There have been numerous reports of the rape of women and
girls in Darfur
and in Chad, Sudan's neighbour to the west, a country to
which many of the
more than two million displaced Darfurians have fled to
escape the war in
their region. Within camps set up for internally displaced
persons (IDPs)
women have some measure of security. However, they are often
attacked and
raped when, as they must, they leave the IDP camps to collect
firewood for
sale or for use in cooking. According to some studies, every
Darfurian
woman has been raped or personally knows other women who have been
raped.
[3] The rape is said to be perpetrated by the Sudanese security forces
as
well as the Janjaweed militia. The latter group is often claimed to
be
armed and otherwise supported by the Sudanese government which on its
part
denies any link with the Janjaweed. The security forces in Chad have
also
been implicated in the rape of women.
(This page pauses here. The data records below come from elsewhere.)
(* ===== verification/ShimFacts.v ===== *)
(** * Theorems about the pipe between the shim and its caller *)
From S2P Require Import Prelude RustStr Num Utf8 F64 F64Facts Error Json JsonUtf8 Util UtilFacts Process Net Caps Seccomp Config ConfigFacts State Fs Host KernFs NatRules Ipam Store Cgroup Network NetworkFacts Ipc IpcFacts Spawn Supervisor Loop Shim.
Import shim.

(** ** What the shim writes *)

Section write.
Context {H : Type} `{Shims H}.
(** The bytes the shim has written. *)
Context (piped : H -> string).

(** [write(2)] on the pipe takes at least a byte, and what it takes is the
    beginning of the buffer. *)
Class PipeWrites := {
  pw_takes : forall s h, s <> "" ->
    let '(n, h') := pipe_write s h in
    0 < n <= Z.of_nat (String.length s) /\ piped h' = piped h +:+ ipc.take_str (Z.to_nat n) s;
  pw_close : forall h, piped (pipe_close h) = piped h
}.
Context `{!PipeWrites}.

Lemma write_go_all fuel : forall buf h, (String.length buf <= fuel)%nat -> piped (write_go fuel buf h) = piped h +:+ buf.
Proof.
  induction fuel as [|k IH]; intros buf h Hl; cbn [write_go].
  { destruct buf; cbn in Hl; [|lia]. by rewrite app_nil_r. }
  destruct buf as [|a0 s0]; cbn [str_is_empty]; [by rewrite app_nil_r|]. set (buf := String a0 s0) in *.
  pose proof (pw_takes buf h ltac:(done)) as W. destruct (pipe_write buf h) as [n h']. destruct W as [Hn W].
  rewrite (proj2 (Z.leb_gt _ _)) by lia. rewrite IH, W.
  - by rewrite <- app_assoc, take_drop_str.
  - pose proof (f_equal String.length (take_drop_str (Z.to_nat n) buf)) as L. rewrite str_length_app, length_take_str in L. lia.
Qed.

(** [notify] writes its whole message, in however many pieces. *)
Lemma notify_writes fd status msg h : 0 <= fd -> piped (notify fd status msg h) = piped h +:+ String status msg.
Proof. intros Hf. unfold notify. rewrite (proj2 (Z.ltb_ge _ _) Hf), pw_close. by apply write_go_all. Qed.
End write.

(** ** What the caller reads *)

Lemma str_nil_app s : "" +:+ s = s.
Proof. done. Qed.

Lemma show_dec_word n : word_ok (show_dec n).
Proof.
  destruct (Z_lt_ge_dec n 0) as [Hn|Hn].
  - rewrite show_dec_neg by done. split; [done|]. apply (net.show_u_graph (- n)). lia.
  - rewrite show_dec_nonneg by lia. split; [|apply net.show_u_graph; lia].
    destruct (show_u_cons 10 n) as (c & s & ->). done.
Qed.

(** The message of a shim whose container runs. *)
Lemma running_words id child : util.validate_id id = Ok tt ->
  split_whitespace (ipc.from_utf8_lossy (id +:+ " " +:+ show_dec child)) = [id; show_dec child].
Proof.
  intros Hi. assert (valid_utf8 (id +:+ " " +:+ show_dec child) = true) as Hv.
  { apply valid_utf8_app; [by apply valid_id_utf8|]. apply low_utf8. cbn [str_all String.append]. apply show_dec_low. }
  unfold ipc.from_utf8_lossy. rewrite lossy_go_valid by done.
  apply (split_whitespace_join [id; show_dec child]). repeat constructor; [..|apply show_dec_word|apply show_dec_word].
  all: apply validate_id_spec in Hi as (Hl & Ha & _).
  - intros ->. by destruct Hl as [Hl _].
  - revert Ha. apply str_all_impl. intros c. destruct c as [[] [] [] [] [] [] [] []]; vm_compute; congruence.
Qed.

Section read.
Context {H : Type} `{HasWorld H} `{Spawner H} `{Shims H} (piped : H -> string) `{!PipeWrites piped}.

(** The pipe gives these pieces, interrupted where there is none, and ends; of
    a piece that is longer than the buffer it gives the beginning. *)
Fixpoint delivers (l : list (option string)) (h h' : H) : Prop :=
  match l with
  | [] => forall n, (0 < n)%nat -> pipe_read n h = (inr "", h')
  | None :: l' => exists h1, (forall n, pipe_read n h = (inl EINTR, h1)) /\ delivers l' h1 h'
  | Some c :: l' => c <> "" /\
      (forall n, (0 < n < String.length c)%nat -> fst (pipe_read n h) = inr (ipc.take_str n c)) /\
      exists h1, (forall n, (String.length c <= n)%nat -> pipe_read n h = (inr c, h1)) /\ delivers l' h1 h'
  end.

Definition text (l : list (option string)) : string := foldr (fun o s => match o with Some c => c +:+ s | None => s end) "" l.

Lemma text_cons o l : text (o :: l) = match o with Some c => c +:+ text l | None => text l end.
Proof. done. Qed.

Lemma take_str_more n a b : (String.length a <= n)%nat ->
  ipc.take_str n (a +:+ b) = a +:+ ipc.take_str (n - String.length a) b.
Proof.
  revert n. induction a as [|x a IH]; intros n Hn; [cbn; by rewrite Nat.sub_0_r|].
  destruct n as [|n]; cbn [String.length] in Hn; [lia|]. rewrite !app_cons. cbn [ipc.take_str String.length Nat.sub].
  f_equal. apply IH. lia.
Qed.

(** The buffer is filled with the beginning of what the pipe gives. *)
Lemma read_go_delivers cap l : forall got fuel h h', delivers l h h' ->
  (String.length got < cap)%nat -> (length l < fuel)%nat ->
  exists h2, read_go fuel cap got h = (Answer (Ok (got +:+ ipc.take_str (cap - String.length got) (text l))), h2).
Proof.
  induction l as [|[c|] l IH]; intros got fuel h h' D Hg Hf; (destruct fuel as [|k]; [cbn in Hf; lia|]);
    rewrite ?text_cons in *; cbn [delivers length read_go] in *.
  - rewrite D by lia. cbn [text foldr]. destruct (cap - String.length got)%nat; cbn; rewrite app_nil_r; eauto.
  - destruct D as (Hne & Hcut & h1 & R & D). destruct (decide (String.length c <= cap - String.length got)%nat) as [Hc|Hc].
    + rewrite R by done. destruct c as [|a0 c0]; [done|]. set (c := String a0 c0) in *. cbv zeta.
      rewrite take_str_more by done. destruct (Nat.eqb (String.length (got +:+ c)) cap) eqn:En.
      * apply Nat.eqb_eq in En. rewrite str_length_app in En.
        replace (cap - String.length got - String.length c)%nat with 0%nat by lia. cbn [ipc.take_str]. rewrite app_nil_r. eauto.
      * apply Nat.eqb_neq in En. rewrite str_length_app in En.
        destruct (IH (got +:+ c) k h1 h' D) as [h2 E]; [rewrite str_length_app; lia|lia|].
        exists h2. rewrite E, str_length_app, Nat.sub_add_distr. by rewrite app_assoc.
    + specialize (Hcut (cap - String.length got)%nat ltac:(lia)).
      destruct (pipe_read (cap - String.length got) h) as [r h2]. cbn [fst] in Hcut. subst r.
      rewrite take_str_le by lia. set (t := ipc.take_str _ c).
      assert (String.length t = (cap - String.length got)%nat) as Lt by (subst t; rewrite length_take_str; lia).
      destruct t as [|a0 t0]; [cbn in Lt; lia|]. cbv zeta. rewrite (proj2 (Nat.eqb_eq _ _)); [eauto|].
      rewrite str_length_app, Lt. lia.
  - destruct D as (h1 & R & D). rewrite R. rewrite Z.eqb_refl. apply (IH got k h1 h' D); [done|lia].
Qed.

Lemma show_dec_short n : in_s 32 n -> (String.length (show_dec n) <= 40)%nat.
Proof.
  intros [Hlo Hhi]. assert (forall m, 0 <= m <= 2 ^ 32 -> (String.length (show_u 10 m) <= 33)%nat) as Hu.
  { intros m Hm. unfold show_u. pose proof (digits_go_short (S (Z.to_nat (Z.log2 m))) 10 m) as Hl.
    pose proof (Z.log2_le_mono m (2 ^ 32) ltac:(lia)) as Hm'. change (Z.log2 (2 ^ 32)) with 32 in Hm'. lia. }
  destruct (Z_lt_ge_dec n 0).
  - rewrite show_dec_neg by done. cbn [String.length]. specialize (Hu (- n) ltac:(lia)). lia.
  - rewrite show_dec_nonneg by lia. specialize (Hu n ltac:(lia)). lia.
Qed.

(** C22: How the launch went reaches the caller.  The shim writes its whole
    report; however the pipe cuts it up and however often the caller is
    interrupted, [spawn] answers with the process ids when the container runs,
    with the shim's own message when the launch failed, and with an error of
    its own when the shim died without a word.  The caller reads 4096 bytes at
    most: of the message of a failed launch the first 4095 bytes arrive, and so
    the whole message when it is not longer than that. *)
Theorem shim_report_arrives (root : string) (st : ContainerState.t) (l : list (option string)) (fuel : nat) (pid fd : Z) (h h1 h2 h3 hs : H) :
  notify_pipe h = (Ok tt, h1) -> fork_shim (Store.dir root (ContainerState.id st)) h1 = (Ok pid, h2) -> delivers l h2 h3 ->
  (length l < fuel)%nat -> 0 <= fd -> piped hs = "" ->
  (forall child, util.validate_id (ContainerState.id st) = Ok tt -> in_s 32 child ->
     text l = piped (notify fd NOTIFY_OK (ContainerState.id st +:+ " " +:+ show_dec child) hs) ->
     fst (spawn root fuel st h) = Answer (Ok (MkSpawned pid child))) /\
  (forall msg, text l = piped (notify fd NOTIFY_ERR msg hs) -> exists said,
     fst (spawn root fuel st h) = Answer (Err (Container said)) /\
     said = ipc.from_utf8_lossy (ipc.take_str 4095 msg) /\
     (valid_utf8 msg = true -> (String.length msg <= 4095)%nat -> said = msg)) /\
  (text l = piped hs -> exists msg, fst (spawn root fuel st h) = Answer (Err (Container msg))).
Proof.
  intros E1 E2 D Hf Hfd Hs0. unfold spawn. rewrite now_bind_eq, E1, now_bind_eq, E2, lp_bind_eq.
  destruct (read_go_delivers 4096 l "" fuel h2 h3 D) as [h4 E]; [cbn; lia|done|].
  change (4096 - String.length "")%nat with 4096%nat in E. rewrite E. clear E. rewrite str_nil_app.
  split_and!; [intros child Hi Hs|intros msg|]; rewrite ?(notify_writes piped), Hs0 by done; intros ->;
    rewrite ?str_nil_app.
  - rewrite take_str_all.
    2: { cbn [String.length]. rewrite !str_length_app. pose proof (show_dec_short child Hs).
         apply validate_id_spec in Hi as ([_ Hl] & _). unfold str_len in Hl. cbn [String.length]. lia. }
    cbv beta iota zeta delta [verdict].
    destruct (ascii_dec NOTIFY_OK NOTIFY_ERR); [done|]. rewrite (running_words _ _ Hi). unfold now. cbn [mret HM_ret fst].
    do 3 f_equal. cbn. by rewrite parse_i_show by (done || lia).
  - exists (ipc.from_utf8_lossy (ipc.take_str 4095 msg)).
    assert (ipc.take_str 4096 (String NOTIFY_ERR msg) = String NOTIFY_ERR (ipc.take_str 4095 msg)) as -> by reflexivity.
    cbv beta iota zeta delta [verdict]. split; [|split; [done|]].
    + destruct (ascii_dec NOTIFY_ERR NOTIFY_ERR); [|done].
      unfold now, reap. rewrite hm_bind_eq. unfold host.ignore. by destruct (wait_child pid true h4).
    + intros Hu Hl. rewrite take_str_all by done. unfold ipc.from_utf8_lossy. by rewrite lossy_go_valid.
  - cbn [ipc.take_str]. cbv beta iota zeta delta [verdict].
    unfold now, reap. rewrite hm_bind_eq. unfold host.ignore. destruct (wait_child pid true h4). by eexists.
Qed.
End read.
Regardless of who is
perpetrating
rape, countless women have been subjected to sexual violence
during the
Darfur conflict which began in 2003. One of the keywords of the
Darfur
conflict is undoubtedly rape.
Genocide, ethnic cleansing or
'simple' conflict?
The United States Congress and administration has
referred to the Darfur
situation as genocide. However, no other state has
classified it as such,
and a recent UN mission has found no evidence of
genocide. Some media
quarters have referred to the conflict as an ethnic
cleansing while other
people see it as a conflict over resources.
The
classification of the kind of conflict taking place in Darfur has
some
implications on the kind of intervention the world community could
make,
and presumably the extent to which failure to intervene would weigh on
its
conscience. Genocide, which is the annihilation of a distinct ethnic
or
racial group, is seemingly regarded as being more serious than
the
elimination of people due to conflicts over resources. The
international
community has often castigated itself over its failure to
intervene in a
timely manner in the 1994 Rwanda genocide and has vowed 'never
again.' If
the Darfur war were commonly accepted as genocide or ethnic
cleansing, the
international community might have been more assertive of its
obligation to
intervene as quickly and effectively as practicable.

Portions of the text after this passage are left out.